Saved data entries
(** The two normalisation paths bring any magnitude to the rounding position. *)
Lemma int_norm f n m e :
  MBITS f + 4 <= n <= 64 -> 0 < m < 2 ^ n ->
  exists m' k, (if tst (Z.shiftr m (MBITS f + 1 + 3)) then shunt_loop f m e
                else norm_loop n (MBITS f + 3) m e) = Some (m', e + k) /\
    2 ^ (MBITS f + 3) <= m' < 2 ^ (MBITS f + 4) /\ Sticky 2 (IZR m * bpow (- k)) m'.
Proof.
  intros Hn Hm; pose proof (fmt_facts f) as FF; rewrite tst_shiftr by lia.
  replace (MBITS f + 1 + 3) with (MBITS f + 4) by lia.
  assert (2 ^ n <= 2 ^ 64) by (apply pow2_le; lia).
  destruct (Z.leb_spec (2 ^ (MBITS f + 4)) m).
  - destruct (shunt_loop_spec f m e ltac:(lia) ltac:(lia)) as (k & m' & E & Hk & R & St).
    exists m', k; split; [exact E|split; [exact R|apply (sticky_weaken 1); [lia|exact St]]].
  - destruct (norm_sticky f n e m (IZR m) ltac:(lia) ltac:(lia) (sticky_exact 1 m) (or_introl eq_refl))
      as (k & E & R & St).
    exists (m * 2 ^ k), (- k); rewrite Z.opp_involutive; auto.
Qed.

Lemma from_int_spec f n x op s :
  MBITS f + 4 <= n <= 64 -> - 2 ^ (n - 1) <= x < 2 ^ (n - 1) -> nod (fcsr s) = false ->
  Delivers f op s (IZR x) (from_int f n x op s).
Proof.
  intros Hw Hx Hn; pose proof (fmt_facts f) as FF.
  destruct (int_mag_abs n x ltac:(lia) Hx) as [Em Ha]; pose proof (sgn_abs x) as Sx.
  unfold from_int, CLEARCX; autorewrite with st; rewrite Em.
  destruct (Z.eqb_spec x 0) as [->|H0]; [now apply delivers_zero|].
  destruct ((x =? 1) || (x =? -1)) eqn:E1.
  { destruct (one_facts f (x <? 0)) as (W & F & V); apply delivers_exact; auto; rewrite V.
    apply orb_prop in E1; destruct E1; zbool; subst x; cbn; lra. }
  destruct ((x =? 10) || (x =? -10)) eqn:E10.
  { destruct (ten_facts f (x <? 0)) as (W & F & V); apply delivers_exact; auto; rewrite V.
    apply orb_prop in E10; destruct E10; zbool; subst x; cbn; lra. }
  clear E1 E10.
  destruct (int_norm f n (Z.abs x) (MBITS f + 3) Hw ltac:(lia)) as (m' & k & E & R & St).
  rewrite E, run_bind_lift, wrap_small
    by (pose proof (hidden_word f 5 ltac:(lia)); mbits f; lia).
  apply delivers_of.
  destruct (NORMRET_rounds f (x <? 0) (MBITS f + 3 + k) m' _ op (clear s) Hn R St)
    as (r & i & u & o & HX & FR).
  exists r, i, u, o; split; [exact HX|].
  replace (IZR x) with (sgn (x <? 0)%Z * (IZR (Z.abs x) * bpow (- k) *
    bpow (MBITS f + 3 + k - MBITS f - 3)))%R; [exact FR|].
  rewrite Rmult_assoc, <- bpow_plus; replace (_ + _) with 0 by lia.
  rewrite bpow_0, Rmult_1_r; exact Sx.
Qed.

Lemma dp_fint_spec x s :
  - 2 ^ 31 <= x < 2 ^ 31 ->
  exists r, ieee754dp_fint x s = Some (r, clear s) /\
    wf DP r /\ is_finite DP r = true /\ val DP r = IZR x.
Proof.
  intros Hx; destruct (int_mag_abs 32 x ltac:(lia) Hx) as [Em Ha]; pose proof (sgn_abs x) as Sx.
  unfold ieee754dp_fint, CLEARCX; autorewrite with st; rewrite Em.
  destruct (Z.eqb_spec x 0) as [->|H0].
  { eexists; split; [reflexivity|]; apply zero_facts. }
  destruct ((x =? 1) || (x =? -1)) eqn:E1.
  { eexists; split; [reflexivity|]; destruct (one_facts DP (x <? 0)) as (W & F & V).
    split; [exact W|split; [exact F|rewrite V]].
    apply orb_prop in E1; destruct E1; zbool; subst x; reflexivity. }
  destruct ((x =? 10) || (x =? -10)) eqn:E10.
  { eexists; split; [reflexivity|]; destruct (ten_facts DP (x <? 0)) as (W & F & V).
    split; [exact W|split; [exact F|rewrite V]].
    apply orb_prop in E10; destruct E10; zbool; subst x; cbn; lra. }
  destruct (norm_loop_spec 64 (MBITS DP) (Z.abs x) (MBITS DP)) as (n & Hn & E & R); [cbn; lia..|].
  rewrite E, run_bind_lift; eexists; split; [reflexivity|].
  assert (Hn' : n <= MBITS DP).
  { pose proof (pow2_pos n Hn); assert (n < MBITS DP + 1); [|lia].
    apply Z.pow_lt_mono_r_iff with 2; [lia|cbn; lia|nia]. }
  destruct (build_val DP (x <? 0) (MBITS DP - n) (Z.abs x * 2 ^ n)) as (W & F & _ & V);
    [unfold EMIN, EMAX, MBITS in *; lia|exact R|].
  split; [exact W|split; [exact F|rewrite V, <- Sx; f_equal]].
  rewrite <- bpow_shift by lia; replace (_ + _) with 0 by lia; rewrite bpow_0; lra.
Qed.

(** C31: The conversions of signed integers, which the instructions [cvt.s] and
    [cvt.d] use: from 32 bits to single precision and from 64 bits to single
    and to double precision they terminate and deliver the correctly rounded
    value of the integer, inexact exactly when it has more significant bits
    than the format; from 32 bits to double precision the value is exact and no
    exception is raised.  (The conversions of unsigned integers are others.) *)
Theorem from_int_correct x s : nod (fcsr s) = false ->
  (- 2 ^ 31 <= x < 2 ^ 31 -> Delivers SP "fint" s (IZR x) (ieee754sp_fint x s) /\
     exists r, ieee754dp_fint x s = Some (r, clear s) /\ wf DP r /\ is_finite DP r = true /\ val DP r = IZR x) /\
  (- 2 ^ 63 <= x < 2 ^ 63 -> Delivers SP "sp_flong" s (IZR x) (ieee754sp_flong x s) /\
     Delivers DP "dp_flong" s (IZR x) (ieee754dp_flong x s)).
Proof.
  intros Hn; split; intros Hx; split.
  - apply from_int_spec; [cbn; lia|exact Hx|exact Hn].
  - exact (dp_fint_spec x s Hx).
  - apply from_int_spec; [cbn; lia|exact Hx|exact Hn].
  - apply from_int_spec; [cbn; lia|exact Hx|exact Hn].
Qed.

Lemma from_int_correct_witness : Delivers SP "fint" s0 (IZR 16777217) (ieee754sp_fint 16777217 s0).
Proof. apply (proj1 (from_int_correct 16777217 s0 eq_refl)); closed. Defined.

(** [ieee754dp_funs] is exact for every [unsigned int]. *)
Lemma dp_funs_spec u s :
  0 <= u < 2 ^ 32 -> nod (fcsr s) = false ->
  exists r, ieee754dp_funs u s = Some (r, clear s) /\
    wf DP r /\ is_finite DP r = true /\ val DP r = IZR u.
Proof.
  intros Hu Hn; unfold ieee754dp_funs, swrap; rewrite (Z.mod_small u) by lia; change (32 - 1) with 31.
  destruct (Z.ltb_spec u (2 ^ 31)) as [L|L].
  { destruct (Z.ltb_spec u 0); [lia|apply dp_fint_spec; lia]. }
  destruct (Z.ltb_spec (u - 2 ^ 32) 0); [|lia].
  rewrite land_mask by lia; replace (u mod 2 ^ 31) with (u - 2 ^ 31) by (Z.div_mod_to_equations; lia).
  destruct (dp_fint_spec (u - 2 ^ 31) s ltac:(lia)) as (y & Ey & Wy & Fy & Vy).
  rewrite (run_bind_some _ _ _ _ _ Ey).
  destruct (normal_facts DP false 31 0) as (Wb & Fb & Vb); [cbn; lia..|].
  change (mkfp false (31 + EBIAS DP) 0) with (ieee754_1e31 DP) in *.
  destruct (add_spec DP (ieee754_1e31 DP) y (clear s) Wb Wy Fb Fy Hn) as [D _].
  replace (val DP (ieee754_1e31 DP) + val DP y)%R with (IZR u) in D.
  - destruct (int_representable DP u ltac:(cbn; lia)) as (A & B & C).
    exact (delivers_representable _ _ _ _ _ D A B C).
  - rewrite Vb, Vy, minus_IZR, Z.add_0_r, <- (bpow_Z (MBITS DP)), <- bpow_plus by (cbn; lia).
    replace (_ + _) with 31 by reflexivity; rewrite bpow_Z by lia; cbn [sgn]; lra.
Qed.

(** [ieee754sp_funs] rounds twice, the low 31 bits and then the sum, so that
    its result is not always the correctly rounded one: the conversion of the
    same number through [ieee754sp_flong] is, and is closer. *)
Theorem sp_funs_double_rounding :
  let u := 2 ^ 31 + 2 ^ 30 + 2 ^ 8 + 2 ^ 7 - 1 in
  let s := mkst (csr_of 0) [] in
  option_map fst (ieee754sp_funs u s) = Some (mkfp false 158 4194306) /\
  option_map fst (ieee754sp_flong u s) = Some (mkfp false 158 4194305) /\
  (Rabs (val SP (mkfp false 158 4194305) - IZR u) < Rabs (val SP (mkfp false 158 4194306) - IZR u))%R.
Proof.
  split; [vm_compute; reflexivity|split; [vm_compute; reflexivity|]].
  change 158 with (31 + EBIAS SP).
  destruct (normal_facts SP false 31 4194305) as (_ & _ & ->); [cbn; lia..|].
  destruct (normal_facts SP false 31 4194306) as (_ & _ & ->); [cbn; lia..|].
  cbn [sgn]; rewrite !bpow_Z, !Rmult_1_l, <- !mult_IZR, <- !minus_IZR, <- !abs_IZR by (cbn; lia).
  apply IZR_lt; reflexivity.
Qed.

(** ** Between the formats *)

(** [ieee754dp_fsp] is exact on finite operands, and raises nothing. *)
Lemma dp_fsp_spec x s :
  wf SP x -> is_finite SP x = true -> nod (fcsr s) = false ->
  exists r, ieee754dp_fsp x s = Some (r, clear s) /\
    wf DP r /\ is_finite DP r = true /\ val DP r = val SP x.
Proof.
  intros W F Hn; unfold ieee754dp_fsp; enter Hn.
  assert (D : forall k, 2 ^ MBITS SP <= km k < 2 ^ PREC SP -> EMIN DP <= ke k <= EMAX DP ->
    let r := build DP (ks k) (ke k + EBIAS DP)
               (shl 64 (Z.land (km k) (Z.lnot (HIDDEN_BIT SP))) (MBITS DP - MBITS SP)) in
    wf DP r /\ is_finite DP r = true /\ val DP r = cval SP k).
  { intros k Hk He.
    destruct (build_val DP (ks k) (ke k) (km k * 2 ^ 29)) as (W' & F' & _ & V'); [lia|cbn in *; lia|].
    unfold HIDDEN_BIT, MBIT in *; rewrite land_lnot_bit in * by (cbn; lia).
    rewrite testbit_top in * by (cbn in *; lia).
    destruct (Z.leb_spec (2 ^ MBITS DP) (km k * 2 ^ 29)); [|cbn in *; lia].
    destruct (Z.leb_spec (2 ^ MBITS SP) (km k)); [|cbn in *; lia].
    rewrite shl_small by (cbn in *; lia).
    replace ((km k - 2 ^ MBITS SP) * 2 ^ (MBITS DP - MBITS SP)) with (km k * 2 ^ 29 - 2 ^ MBITS DP)
      by (cbn; lia).
    split; [exact W'|split; [exact F'|rewrite V'; unfold cval; f_equal]].
    rewrite <- bpow_shift by lia; do 2 f_equal; unfold MBITS; lia. }
  classify W F.
  - eexists; split; [reflexivity|]; rewrite V; apply zero_facts.
  - destruct (norm_loop_spec 32 23 (km (EXPLODE SP x)) (ke (EXPLODE SP x))) as (n & Hn0 & E & R);
      [lia|lia|cbn in *; lia|].
    unfold DNORM_loop; cbn [WBITS MBITS]; rewrite E, run_bind_lift.
    assert (n < 24) by (pose proof (pow2_pos n Hn0); apply Z.pow_lt_mono_r_iff with 2; cbn in *; nia).
    eexists; split; [reflexivity|].
    destruct (D (mkcomp (kc (EXPLODE SP x)) (ks (EXPLODE SP x)) (ke (EXPLODE SP x) - n)
      (km (EXPLODE SP x) * 2 ^ n)) R) as (W' & F' & V');
      [cbn [ke]; unfold EMIN, EMAX in *; lia|].
    split; [exact W'|split; [exact F'|etransitivity; [exact V'|rewrite V; unfold cval; cbn [ks ke km]; f_equal]]].
    rewrite <- bpow_shift by lia; do 2 f_equal; lia.
  - eexists; split; [reflexivity|]; rewrite V; apply D; [exact Hm|cbn in *; lia].
Qed.

(** The sticky shift from the double to the extended single mantissa. *)
Lemma narrow m :
  2 ^ MBITS DP <= m < 2 ^ PREC DP ->
  2 ^ (MBITS SP + 3) <= srs m 26 < 2 ^ (MBITS SP + 4) /\ Sticky 2 (IZR m * bpow (- (26))) (srs m 26).
Proof.
  intros Hm; cbn [MBITS PREC] in *; unfold PREC in *; cbn [MBITS] in *; split.
  - split; [apply (srs_cmp m 26 (2 ^ 25)); lia|].
    apply Z.nle_gt; intros H; apply (srs_cmp m 26 (2 ^ 26)) in H; lia.
  - apply sticky_srs; try lia; apply sticky_exact.
Qed.

Lemma mind_facts f sn :
  wf f (ieee754_mind f sn) /\ is_finite f (ieee754_mind f sn) = true /\
  sign (ieee754_mind f sn) = sn /\ val f (ieee754_mind f sn) = (sgn sn * bpow (ELO f))%R.
Proof.
  replace (ieee754_mind f sn) with (build f sn (EMIN f - 1 + EBIAS f) 1) by (destruct f, sn; reflexivity).
  destruct (build_val_sub f sn 1) as (W & F & S & V); [mbits f; lia|].
  rewrite Rmult_1_l in V; auto.
Qed.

- **What to produce**: Give back, exactly as written, the stretch from the line with "destruct (add_spec DP" through the line with "- rewrite Vb, Vy, minus_IZR, Z.add_0_r, <- (bpow_Z", and no other lines from the records above.

- **Written answer**:
  destruct (add_spec DP (ieee754_1e31 DP) y (clear s) Wb Wy Fb Fy Hn) as [D _].
  replace (val DP (ieee754_1e31 DP) + val DP y)%R with (IZR u) in D.
  - destruct (int_representable DP u ltac:(cbn; lia)) as (A & B & C).
    exact (delivers_representable _ _ _ _ _ D A B C).
  - rewrite Vb, Vy, minus_IZR, Z.add_0_r, <- (bpow_Z (MBITS DP)), <- bpow_plus by (cbn; lia).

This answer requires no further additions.